Holy cow!!! Thanks for laugh!

Frau said...

OMG!Sorry too funny!!!

Jules said...

I don't have kids, but I'm pretty sure the "helping to apply self tanner" is plausible.

Little Ms Blogger said...

How about saying you were practicing your WWE moves and start watching that for the next few weeks on t.v..

Found you through Miss Yvonne. Very funny....well, for me.....

trifitmom said...

oh PLEASE keep us posted on the fall out....

Kurt said...

Your husband just didn't want to be a quitter. Nobody likes a quitter. Certainly no one likes to screw one.

gmanis said...

so... your husband was helping you apply self-tanner? yea... that would be a hard position to explain to your 9 year old. what about yoga... did you try that explanation?

Oops.

very funny blog!

Cathie said...

It happened to me and the child ( she was 2 and is now 9) asked me what daddy was doing to me. My immediate response was keeping me warm. She said mommy, then you need to wear pajamas like me and you won't be cold.

Dezzy Lou Where Are You said...

I used to call it "rubbing" when I saw it on tv- so much more horrifying when you see your own parents doing it, though!

Sweetsheila said...

This happened to me this year too. My daughter is 11 and she had snuck into my room in the middle of the night and fell asleep on the floor next to my bed. The next morning... (my husband's b-day) I was giving him his "present" when we realized she was on the floor. We aren't sure how much she saw or heard, but she always knocked on our door after that. I still puke a little in my mouth every time I think of it.

Lipstick said...

Mr. Lipstick and I cannot stop laughing!!!!

Susie Q said...

I'm about ready to wet my pants after reading this! Too damned funny! And your husband's comment - oh Lord have mercy on him!

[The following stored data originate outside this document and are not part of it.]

(** * goleak: the goroutine stack parser and the TestMain adapter

    A shallow embedding of [internal/stack] (capture of the runtime's
    goroutine dump and its parser) and of [testmain.go] (the adapter that
    turns the outcome of the leak check into an exit code).

    Go strings are byte sequences: they are lists of 8-bit characters here.
    Go's [int] is the 64-bit one.  A Go function that can panic returns an
    [outcome]; the two unbounded [for] loops take fuel, the functions that
    call them supply enough of it, and the development proves that the fuel
    never runs out. *)

From Stdlib Require Import Ascii String List ZArith Lia Bool Arith.
Import ListNotations.

Open Scope list_scope.
Open Scope Z_scope.

(** ** Strings *)

Definition gostring : Type := list ascii.

Notation "$ s" := (list_ascii_of_string s) (at level 9, s at level 0, format "$ s").

(** The line feed, ['\n']. *)
Definition nl : ascii := "010"%char.

Definition len (s : gostring) : Z := Z.of_nat (length s).

Definition gostring_eqb (a b : gostring) : bool :=
  if list_eq_dec ascii_dec a b then true else false.

(** ** The library functions the two files call *)

Module strings.

(** [strings.HasPrefix]. *)
Fixpoint HasPrefix (s prefix : gostring) {struct prefix} : bool :=
  match prefix, s with
  | [], _ => true
  | _ :: _, [] => false
  | p :: prefix', c :: s' => Ascii.eqb c p && HasPrefix s' prefix'
  end.

(** [strings.HasSuffix]. *)
Definition HasSuffix (s suffix : gostring) : bool :=
  HasPrefix (rev s) (rev suffix).

(** [strings.TrimPrefix]: [s] without the leading [prefix], or [s] itself. *)
Definition TrimPrefix (s prefix : gostring) : gostring :=
  if HasPrefix s prefix then skipn (length prefix) s else s.

(** [strings.TrimSuffix]: [s] without the trailing [suffix], or [s] itself. *)
Definition TrimSuffix (s suffix : gostring) : gostring :=
  if HasSuffix s suffix then firstn (length s - length suffix) s else s.

(** [strings.Index]: the offset of the first instance of [substr], [None]
    for Go's [-1]. *)
Fixpoint Index (s substr : gostring) : option nat :=
  if HasPrefix s substr then Some O
  else match s with
       | [] => None
       | _ :: s' => option_map S (Index s' substr)
       end.
(** ** Faults and the result monad

    The library is built with assertions enabled (the CMake flags define no
    NDEBUG), so a failing [assert] ends the process, and so does the
    destructor of a [LOG_FATAL] / [LOG_SYSFATAL] line (logging.cc).  An
    operation of the model returns [res]: a value, or the fault that ends
    the run.  [FUndef] marks undefined behaviour (an access outside an
    object); [FThrow] marks an exception that leaves the operation. *)
Inductive fault : Type :=
  | FAssert (what : string)
  | FAbort (what : string)
  | FThrow (what : string)
  | FUndef (what : string).

Inductive res (A : Type) : Type :=
  | Ok (a : A)
  | Fail (f : fault).

Arguments Ok {A} a.
Arguments Fail {A} f.

#[global] Instance fault_eq_dec : EqDecision fault.
Proof. solve_decision. Defined.

#[global] Instance res_ret : MRet res := λ A a, Ok a.

#[global] Instance res_bind : MBind res := λ A B k m,
  match m with
  | Ok a => k a
  | Fail f => Fail f
  end.

(** [assert(b)] of <assert.h>. *)
Definition cassert (b : bool) (what : string) : res unit :=
  if b then Ok tt else Fail (FAssert what).

(** Left-to-right iteration of a fallible step (a range-for loop). *)
Fixpoint foldM {A S : Type} (f : S → A → res S) (s : S) (l : list A) : res S :=
  match l with
  | [] => Ok s
  | x :: l' => s' ← f s x; foldM f s' l'
  end.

Having no children, we don't have these "issues" - but I do vaguely remember busting into my parents room one stormy dark night and couldn't really figure out what was going on...........must have been too little. But I am one of 8 siblings.....so obviously there was a LOT going on! Ewwwwwwww

sexgrinch said...

hahaha! OMG, we almost got caught tonight. ALMOST. But my DD is 2. She wouldn't have cared *quite* so much.

Oh boy do I ever remember the first time I caught my mother. *Shudders*

You better get that poor girl some therapy!

Daddy Geek Boy said...

Holy shit that's some funny stuff...until it happens to me.

Carrie B said...

OMG! So funny!
And so typical of the husband to "keep going" LOL

Cara Starr @ JohnsonManorisms said...

I heard this woman explain it to her kid as "sometimes, adults who are married wrestle naked." But i think she was explaining to like, a 2 year old so... I dunno dewd. It was almost time for the talk right?

TashtheSlash said...

So, I read this yesterday. So funny! And then it happened to me, last night. Gah!!

Bad Christy said...

At least you weren't giving him a BJ... that one is MUCH harder to explain.

SueMac said...

I guess I'm lucky the time our girl walked in on us she was running to the bathroom to throw up! She didn't see a thing, had no idea what was going on!

Elisa, The Unlikely Housewife said...

oh yikes. That poor child. I walked in on my parents and the image is still impressed in my mind. Yuck.

Not helping, am I?

Loukia said...

Oh my God... hilarious!!! And horrific!!!!

ama said...

Very Funny-I think this has happened to everyone at one point or another. When my daughter was about 2 she walked in our room and said, "Momma, get shirt on, Jeez" and walked out shaking her head. It was funny at the time and my husband said almost the same thing, "Aren't we gonna finish this up?"

Anonymous said...

OH MY GOSH. I just laugh out loud (lol for real) at work... in my hotels lobby!

Tracy said...

Hilarious! I'm not sure which is funnier--your kid's reaction or your husband's response. so typical of men...we're devestated by what our child just witnessed and the man wants to climax!